(** The thread from [lauSim_main] to the end of the process, with the destructor if the process ends by [exit]. *)
Lemma run_main_ends close_req (before : bool) fs more rest fuel l : (forall i, close_req i = false) -> Forall partial_fault fs ->
  Forall (fun f => is_u32 (cf_severity f)) fs -> fds_ok (state l) -> net_state (state l) = 0 -> power_next more -> (S (length fs) < fuel)%nat ->
  thr (state l) = true -> hook_close l = true ->
  globals l = FifoGlobals (Some (if before then NL :: commands_text fs more rest else commands_text fs more rest)) (negb before) ->
  exists tr, lauSim_run_main close_req fuel l = Halt (Exited 0) tr /\ (before = true \/ fifo_after true tr = false) /\
    (before = true -> fifo_after true tr = true) /\ shut_down tr = (if existsb hits_net fs then tracked (state l) else []).
Proof.
  intros Hc Hp Hu Hs Hn Hm Hf Hth Hh Hg. set (g := globals l) in *.
  assert (exists fuel' k t0, (length fs < fuel')%nat /\ Forall app_event t0 /\
    lauSim_main (preload_actor g) close_req g fuel (state l) =
    after t0 (lauSim_loop (preload_actor g) close_req g fuel' k (commands_text fs more rest) None (state l))) as (fuel' & k & t0 & Hf' & Hq0 & E0).
  { unfold lauSim_main. rewrite Hg. cbn [fifo]. destruct before.
    - destruct fuel as [|fuel]; [lia|]. exists fuel, 1%nat, [CStderr (str "command: " ++ [NL]); CStderr []]. split; [lia|].
      split; [by repeat constructor|]. by apply loop_newline.
    - exists fuel, 0%nat, (@nil cevent). split; [lia|]. split; [done|]. by destruct (lauSim_loop _ _ _ _ _ _ _ _). }
  destruct (thread_run close_req g fs more rest fuel' k (state l) Hc Hp Hu Hs Hm Hf') as (t1 & E1 & Hf1 & Hd1).
  destruct (app_quiet t0 Hq0) as [Hq0' Hd0]. rewrite Hn, andb_true_r in Hd1.
  assert (forall t2, Forall app_event t2 -> (before = true \/ fifo_after true (t0 ++ t1 ++ t2) = false) /\
    (before = true -> fifo_after true (t0 ++ t1 ++ t2) = true) /\
    shut_down (t0 ++ t1 ++ t2) = (if existsb hits_net fs then tracked (state l) else [])) as Hfin.
  { intros t2 Hq2. destruct (app_quiet t2 Hq2) as [Hq2' Hd2]. rewrite !fifo_after_app, (fifo_after_quiet true t0 Hq0'), (fifo_after_quiet _ t2 Hq2'), Hf1.
    unfold cleaned. rewrite Hg. unfold shut_down in *. rewrite !omap_app, Hd0, Hd1, Hd2, app_nil_r. by destruct before; (split; [by auto|]). }
  unfold lauSim_run_main. unfold bind at 1, get. fold g. unfold bind at 1, on_state, zoom. rewrite E0. destruct more as [|f more].
  - destruct E1 as (s' & E1 & Ht' & Hr'). rewrite E1. cbn [after].
    exists (t0 ++ t1 ++ [CWrite (req_close_fds s').2 (str "X"); CJoinThread; CClose (req_close_fds s').1; CClose (req_close_fds s').1]).
    split; [|by apply Hfin; repeat constructor].
    unfold lauSim_hook_cleanup, bind, get, emit, ret, stop. cbn [state set_state_of hook_close]. rewrite Ht', Hth, Hh. cbn. by rewrite app_assoc.
  - rewrite E1. cbn [after]. exists (t0 ++ t1 ++ []). split; [by rewrite app_nil_r|by apply Hfin].
Qed.

Lemma application_ends_run k calls before fds fs more rest close_req fuel : fresh [] calls -> fds_room usable k ->
  k < 2 ^ 32 -> open_at_most k [] calls -> (forall i, close_req i = false) -> Forall partial_fault fs -> Forall (fun f => is_u32 (cf_severity f)) fs ->
  power_next more -> (S (length fs) < fuel)%nat ->
  exists tr, application perror usable (Some fds) all_found dlerror (negb before) (Some (NL :: commands_text fs more rest)) calls close_req fuel
      library_zero = Halt (Exited 0) tr /\ fifo_after before tr = before /\
    shut_down tr = (if existsb hits_net fs then foldl track [] calls else []).
Proof.
  intros Hf Hroom Hu Hk Hc Hp Hsev Hm Hfuel.
  destruct (init_hooks_run perror dlerror fds before (NL :: commands_text fs more rest) library_zero eq_refl) as (t1 & E1 & Hf1 & Hd1).
  set (g := FifoGlobals _ _) in E1. set (l := ready_library library_zero fds g) in E1.
  destruct (app_calls_run k calls l) as (s2 & t2 & E2 & Hal & Htr & Hn2 & Hth2 & _ & Hq2); try done; [constructor|].
  destruct (app_quiet t2 Hq2) as [Hq2' Hd2].
  destruct (run_main_ends close_req before fs more rest fuel (set_state_of s2 l)) as (t3 & E3 & Hf3 & Hf3' & Hd3); try done; [by apply Hal|].
  exists (t1 ++ t2 ++ t3). split; [|split].
  - unfold application, bind. rewrite E1, E2, E3. done.
  - rewrite !fifo_after_app, Hf1, (fifo_after_quiet _ t2 Hq2'). destruct before; cbn [negb orb]; [by apply Hf3'|]. by destruct Hf3.
  - unfold shut_down in *. rewrite !omap_app, Hd1, Hd2, Hd3. cbn [app state set_state_of]. by rewrite Htr.
Qed.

****

PROBLEM STATEMENT: Return word for word the line with "intros Hf Hroom Hu Hk Hc Hp Hsev Hm Hfuel." and every line after it through the end of the records above.

EXPECTED ANSWER:
  intros Hf Hroom Hu Hk Hc Hp Hsev Hm Hfuel.
  destruct (init_hooks_run perror dlerror fds before (NL :: commands_text fs more rest) library_zero eq_refl) as (t1 & E1 & Hf1 & Hd1).
  set (g := FifoGlobals _ _) in E1. set (l := ready_library library_zero fds g) in E1.
  destruct (app_calls_run k calls l) as (s2 & t2 & E2 & Hal & Htr & Hn2 & Hth2 & _ & Hq2); try done; [constructor|].
  destruct (app_quiet t2 Hq2) as [Hq2' Hd2].
  destruct (run_main_ends close_req before fs more rest fuel (set_state_of s2 l)) as (t3 & E3 & Hf3 & Hf3' & Hd3); try done; [by apply Hal|].
  exists (t1 ++ t2 ++ t3). split; [|split].
  - unfold application, bind. rewrite E1, E2, E3. done.
  - rewrite !fifo_after_app, Hf1, (fifo_after_quiet _ t2 Hq2'). destruct before; cbn [negb orb]; [by apply Hf3'|]. by destruct Hf3.
  - unfold shut_down in *. rewrite !omap_app, Hd1, Hd2, Hd3. cbn [app state set_state_of]. by rewrite Htr.
Qed.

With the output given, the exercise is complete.